╭─ Data extracts

(* ===== verification/SessionKey.v ===== *)
(** * How long a session lives ([domain/session_key.rs], [SsoSessionLifetime] of
      [domain/effective_tenant_settings.rs])

    A session bound to a registered device, or approved in the registered app,
    may live longer.  The proofs of possession that bind it are not modelled. *)

From S2P Require Import Prelude.

Inductive SessionBinding : Type := Unbound | DeviceKey | AppApproval.
#[export] Instance SessionBinding_eq_dec : EqDecision SessionBinding.
Proof. solve_decision. Defined.
Inductive LifetimeBasis : Type :=
  | BoundOnRegisteredDevice | BasisAppApproval | BoundOnUnregisteredDevice | BasisUnbound
  | NotExtendedBySetting.
#[export] Instance LifetimeBasis_eq_dec : EqDecision LifetimeBasis.
Proof. solve_decision. Defined.
Definition is_long (b : LifetimeBasis) : bool :=
  match b with BoundOnRegisteredDevice | BasisAppApproval => true | _ => false end.
Definition lifetime_basis_as_str (b : LifetimeBasis) : string :=
  match b with
  | BoundOnRegisteredDevice => "bound_on_registered_device"
  | BasisAppApproval => "app_approval"
  | BoundOnUnregisteredDevice => "bound_on_unregistered_device"
  | BasisUnbound => "unbound"
  | NotExtendedBySetting => "not_extended_by_setting"
  end.
Definition lifetime_basis (binding : SessionBinding) (device_registered : bool)
  (absolute_ttl bound_ttl : Duration) : LifetimeBasis :=
  let long q := if (absolute_ttl <? bound_ttl)%Z then q else NotExtendedBySetting in
  match binding with
  | Unbound => BasisUnbound
  | DeviceKey => if negb device_registered then BoundOnUnregisteredDevice
                 else long BoundOnRegisteredDevice
  | AppApproval => long BasisAppApproval
  end.
(** (idle, absolute). *)
Definition lifetime_for (created_at current_idle : DateTime) (binding : SessionBinding)
  (device_registered : bool) (absolute_ttl bound_ttl : Duration) : DateTime * DateTime :=
  if is_long (lifetime_basis binding device_registered absolute_ttl bound_ttl) then
    let absolute := (created_at + bound_ttl)%Z in (absolute, absolute)
  else
    let absolute := (created_at + absolute_ttl)%Z in (Z.min current_idle absolute, absolute).
Record SsoSessionLifetime : Type := { sl_idle : Duration; sl_absolute : Duration; sl_bound : Duration }.

(** An unbound session never outlives the tenant's absolute limit, nor an idle
    one its idle limit. *)
Lemma lifetime_unbound created idle registered absolute bound :
  lifetime_for created idle Unbound registered absolute bound
  = (Z.min idle (created + absolute), created + absolute)%Z.
Proof. done. Qed.
Lemma lifetime_ordered created idle binding registered absolute bound :
  let '(i, a) := lifetime_for created idle binding registered absolute bound in (i <= a)%Z.
Proof. unfold lifetime_for. destruct (is_long _); lia. Qed.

╰─

→ Work item: All of the data above should be reproduced exactly, with nothing missing.

→ Task response:
(* ===== verification/SessionKey.v ===== *)
(** * How long a session lives ([domain/session_key.rs], [SsoSessionLifetime] of
      [domain/effective_tenant_settings.rs])

    A session bound to a registered device, or approved in the registered app,
    may live longer.  The proofs of possession that bind it are not modelled. *)

From S2P Require Import Prelude.

Inductive SessionBinding : Type := Unbound | DeviceKey | AppApproval.
#[export] Instance SessionBinding_eq_dec : EqDecision SessionBinding.
Proof. solve_decision. Defined.
Inductive LifetimeBasis : Type :=
  | BoundOnRegisteredDevice | BasisAppApproval | BoundOnUnregisteredDevice | BasisUnbound
  | NotExtendedBySetting.
#[export] Instance LifetimeBasis_eq_dec : EqDecision LifetimeBasis.
Proof. solve_decision. Defined.
Definition is_long (b : LifetimeBasis) : bool :=
  match b with BoundOnRegisteredDevice | BasisAppApproval => true | _ => false end.
Definition lifetime_basis_as_str (b : LifetimeBasis) : string :=
  match b with
  | BoundOnRegisteredDevice => "bound_on_registered_device"
  | BasisAppApproval => "app_approval"
  | BoundOnUnregisteredDevice => "bound_on_unregistered_device"
  | BasisUnbound => "unbound"
  | NotExtendedBySetting => "not_extended_by_setting"
  end.
Definition lifetime_basis (binding : SessionBinding) (device_registered : bool)
  (absolute_ttl bound_ttl : Duration) : LifetimeBasis :=
  let long q := if (absolute_ttl <? bound_ttl)%Z then q else NotExtendedBySetting in
  match binding with
  | Unbound => BasisUnbound
  | DeviceKey => if negb device_registered then BoundOnUnregisteredDevice
                 else long BoundOnRegisteredDevice
  | AppApproval => long BasisAppApproval
  end.
(** (idle, absolute). *)
Definition lifetime_for (created_at current_idle : DateTime) (binding : SessionBinding)
  (device_registered : bool) (absolute_ttl bound_ttl : Duration) : DateTime * DateTime :=
  if is_long (lifetime_basis binding device_registered absolute_ttl bound_ttl) then
    let absolute := (created_at + bound_ttl)%Z in (absolute, absolute)
  else
    let absolute := (created_at + absolute_ttl)%Z in (Z.min current_idle absolute, absolute).
Record SsoSessionLifetime : Type := { sl_idle : Duration; sl_absolute : Duration; sl_bound : Duration }.

(** An unbound session never outlives the tenant's absolute limit, nor an idle
    one its idle limit. *)
Lemma lifetime_unbound created idle registered absolute bound :
  lifetime_for created idle Unbound registered absolute bound
  = (Z.min idle (created + absolute), created + absolute)%Z.
Proof. done. Qed.
Lemma lifetime_ordered created idle binding registered absolute bound :
  let '(i, a) := lifetime_for created idle binding registered absolute bound in (i <= a)%Z.
Proof. unfold lifetime_for. destruct (is_long _); lia. Qed.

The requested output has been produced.